Author(s): Élisa Shua Dusapin
As if Marguerite Duras wrote Convenience Store Woman - a beautiful, unexpected novel from a debut French Korean author
It's winter in Sokcho, a tourist town on the border between South and North Korea. The cold slows everything down: the fish turn venomous, bodies are red and raw, beyond the beach guns point out from the North's watchtowers. A young French Korean woman works as a receptionist in a tired guesthouse. One evening, an unexpected guest arrives, a French cartoonist determined to find inspiration in this desolate landscape. As she begins accompanying him on his trips to discover his idea of an authentic Korea, the two of them begin an uneasy relationship filled with suspended misunderstandings and punctuated by spilled ink. They visit snowy mountaintops, take daytrips to dramatic waterfalls, cross into North Korea.
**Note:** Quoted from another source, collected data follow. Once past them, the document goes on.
(** ** Values of a type *)

Definition type_of (v : value) : string :=
  match v with
  | VNil => "nil"
  | VInt _ | VInt64 _ => "int"
  | VFloat _ => "float"
  | VString _ => "string"
  | VBool _ => "bool"
  end.

(** An optional type holds nil and the values of its base; a union holds nil
    and the values of its members; "float" takes integers and "error" takes
    strings; types other than the scalars hold nil; "any", the empty and the
    dynamic type hold everything. *)
Inductive inhabits : value -> string -> Prop :=
  | in_base v : inhabits v (type_of v)
  | in_any v t : t ∈ ["any"; ""; "interface{}"] -> inhabits v t
  | in_optional_nil t : HasSuffix t "?" = true -> inhabits VNil t
  | in_optional v t : HasSuffix t "?" = true -> inhabits v (TrimSuffix t "?") -> inhabits v t
  | in_union_nil t : is_union t = true -> inhabits VNil t
  | in_union v t m : is_union t = true -> m ∈ members t -> inhabits v m -> inhabits v t
  | in_float v : type_of v = "int" -> inhabits v "float"
  | in_error v : type_of v = "string" -> inhabits v "error"
  | in_named_nil t : t ∉ ["int"; "float"; "string"; "bool"] -> inhabits VNil t.

(** A scalar type holds its scalars only. *)
Lemma inhabits_scalar v t :
  inhabits v t -> t ∈ ["int"; "string"; "bool"; "nil"] -> type_of v = t.
Proof.
  intros Hv Ht. assert (Hno : HasSuffix t "?" = false /\ is_union t = false /\ t <> "float" /\ t <> "error" /\ t ∉ ["any"; ""; "interface{}"]).
  { repeat (apply elem_of_cons in Ht as [->|Ht]; [repeat split; try (by vm_compute); apply (bool_decide_unpack _); by vm_compute|]).
    by apply not_elem_of_nil in Ht. }
  destruct Hno as (H1 & H2 & H3 & H4 & H5). destruct Hv; try done; try congruence.
  rewrite !not_elem_of_cons in *. cbn. set_solver.
Qed.

(** ** Compatibility *)

Lemma members_no_sep t c m : m ∈ Split t c -> ContainsByte m c = false.
Proof.
  unfold Split. rewrite list_elem_of_fmap. intros (w & -> & Hw).
  pose proof (bytes_Split_no_sep c (byt t)) as H. rewrite Forall_forall in H. specialize (H w Hw).
  unfold ContainsByte. rewrite byt_str. apply not_true_iff_false. intros E. apply existsb_exists in E as (x & Hx & Ex).
  apply bool_decide_eq_true in Ex as ->. apply H. by apply list_elem_of_In.
Qed.
Lemma erasure_recovers_witness :
  Encode (mkCodec 3 2) [1; 2; 3; 4; 5] = inr five_bytes /\
  Reconstruct (mkCodec 3 2) five_bytes 5 = Some (inr [1; 2; 3; 4; 5]) /\
  parity_shard 2 [[7; 6]; [1; 2]; [5; 0]] = [3; 4].
Proof.
  destruct (erasure_recovers 3 2 (mkCodec 3 2) [1; 2; 3; 4; 5] five_bytes) as (_ & _ & H & Hp); [reflexivity..|].
  split; [reflexivity|]. split; [exact H|].
  apply (Hp 1%nat 3%nat [3; 4] [7; 6]); [lia|lia|reflexivity|reflexivity].
Defined.

(** Reconstruction does not use the parity: with a data shard lost (an empty
    slice in its place) it returns other bytes without an error. *)
Example lost_shard_not_recovered :
  Reconstruct (mkCodec 3 2) [[1; 2]; []; [5; 0]; [7; 6]; [7; 6]] 5 = Some (inr [1; 2; 5; 0]).
Proof. reflexivity. Qed.

(** ** The quorum does not depend on the order of the answers *)

Definition succeeded (r : option string) : bool := match r with None => true | Some _ => false end.

Definition successes (e : ErasureCodec) (shards : list (list Z)) (writer : nat -> list Z -> option string) : nat :=
  length (filter (fun i => succeeded (writer i (nth i shards []))) (seq 0 (Z.to_nat (DataShards e + ParityShards e)))).

Lemma collect_spec l v err : (collect l v err).1 = v + Z.of_nat (length (filter (fun r => succeeded r) l)).
Proof.
  revert v err. induction l as [|[m|] l IH]; intros v err; cbn [collect]; [cbn; lia| |].
  - rewrite IH, filter_cons_False by (cbn; auto). done.
  - rewrite IH, filter_cons_True by done. cbn. lia.
Qed.

Lemma filter_map_length {A B} (f : A -> B) (g : B -> bool) l :
  length (filter (fun y => g y) (f <$> l)) = length (filter (fun x => g (f x)) l).
Proof. induction l as [|x l IH]; [done|]. rewrite fmap_cons, !filter_cons. cbn. destruct (decide (g (f x))); cbn; by rewrite IH. Qed.

(** A quorum write reports how many writers succeeded, and fails exactly
    when these are fewer than the quorum, whatever the order in which the
    concurrent writers answer. *)
Theorem quorum_exact d p e shards minQuorum writer arrival :
  NewErasureCodec d p = inr e -> Z.of_nat (length shards) = d + p -> arrival ≡ₚ seq 0 (Z.to_nat (d + p)) ->
  exists status err, WriteWithQuorum e shards minQuorum writer arrival = (Some status, err) /\
    VerifiedShards status = Z.of_nat (successes e shards writer) /\
    (err = None <-> (if minQuorum <=? 0 then d else minQuorum) <= VerifiedShards status).
Proof.
  unfold NewErasureCodec. case_match; [done|]. intros [= <-] Hlen Hperm. unfold WriteWithQuorum, successes. cbn [DataShards ParityShards].
  rewrite Hlen, Z.eqb_refl. cbn [negb].
  pose proof (collect_spec ((fun i => writer i (nth i shards [])) <$> arrival) 0 None) as Hc.
  destruct (collect _ _ _) as [v err]. cbn [fst] in Hc. rewrite filter_map_length, Hperm, Z.add_0_l in Hc. subst v.
  set (q := if minQuorum <=? 0 then d else minQuorum). destruct (Z.leb_spec q (Z.of_nat (length
    (filter (fun x => succeeded (writer x (nth x shards []))) (seq 0 (Z.to_nat (d + p))))))) as [Hq|Hq]; cbn [QuorumSatisfied].
  - eexists _, _. split; [reflexivity|]. cbn. split; [done|]. split; [done|done].
  - eexists _, _. split; [reflexivity|]. cbn. split; [done|]. split; [done|lia].
Qed.

Lemma quorum_exact_witness :
  exists status, WriteWithQuorum (mkCodec 3 2) five_bytes 4 (fun i _ => if (i =? 1)%nat then Some "down" else None) [4; 0; 1; 3; 2]%nat = (Some status, None) /\
    VerifiedShards status = 4.
Proof.
  destruct (quorum_exact 3 2 (mkCodec 3 2) five_bytes 4 (fun i _ => if (i =? 1)%nat then Some "down" else None) [4; 0; 1; 3; 2]%nat)
    as (status & err & H1 & H2 & H3); [reflexivity|reflexivity| |].
  - vm_compute. solve_Permutation.
  - exists status. rewrite H1. replace (Z.of_nat _) with 4 in H2 by reflexivity. split; [|exact H2]. f_equal. apply H3. rewrite H2. vm_compute. intros E; discriminate E.
Defined.

(** ** Vector clocks ([vault/pkg/vectorclock/crdt_repl.go]) *)

Module VectorClock.

Record VectorClockReplicationNode := mkNode { NodeID : string; Clock : gmap string Z; SyncedItems : Z }.

Definition NewVectorClockReplicationNode (nodeID : string) : VectorClockReplicationNode := mkNode nodeID ∅ 0.

(** Reading a missing entry gives 0. *)
Definition at_node (c : gmap string Z) (k : string) : Z := default 0 (c !! k).

Definition IncrementClock (v : VectorClockReplicationNode) : Z * VectorClockReplicationNode :=
  let c := <[NodeID v := wrapu64 (at_node (Clock v) (NodeID v) + 1)]> (Clock v) in
  (at_node c (NodeID v), mkNode (NodeID v) c (SyncedItems v)).

(** One round of the loop over the remote clock. *)
Definition merge_entry (acc : gmap string Z * bool) (kv : string * Z) : gmap string Z * bool :=
  let '(c, updated) := acc in
  let '(k, val) := kv in
  if at_node c k <? val then (<[k := val]> c, true) else (c, updated).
But he takes no interest in the Sokcho she knows - the gaudy and beautiful neon lights, the fish market where her mother guts squid and puffer fish, the evening meals she prepares meticulously for the guesthouse. As she's pulled into his vision and taken in by his drawings, she strikes upon a way to finally be seen. An exquisitely-crafted novel, which won the Prix Robert Walser, Winter in Sokcho is a novel about shared identities and divided selves, vision and blindness, intimacy and alienation. A natural inheritor to Marguerite Duras, Elisa Shua Duspain's voice is distinctive and unmistakable.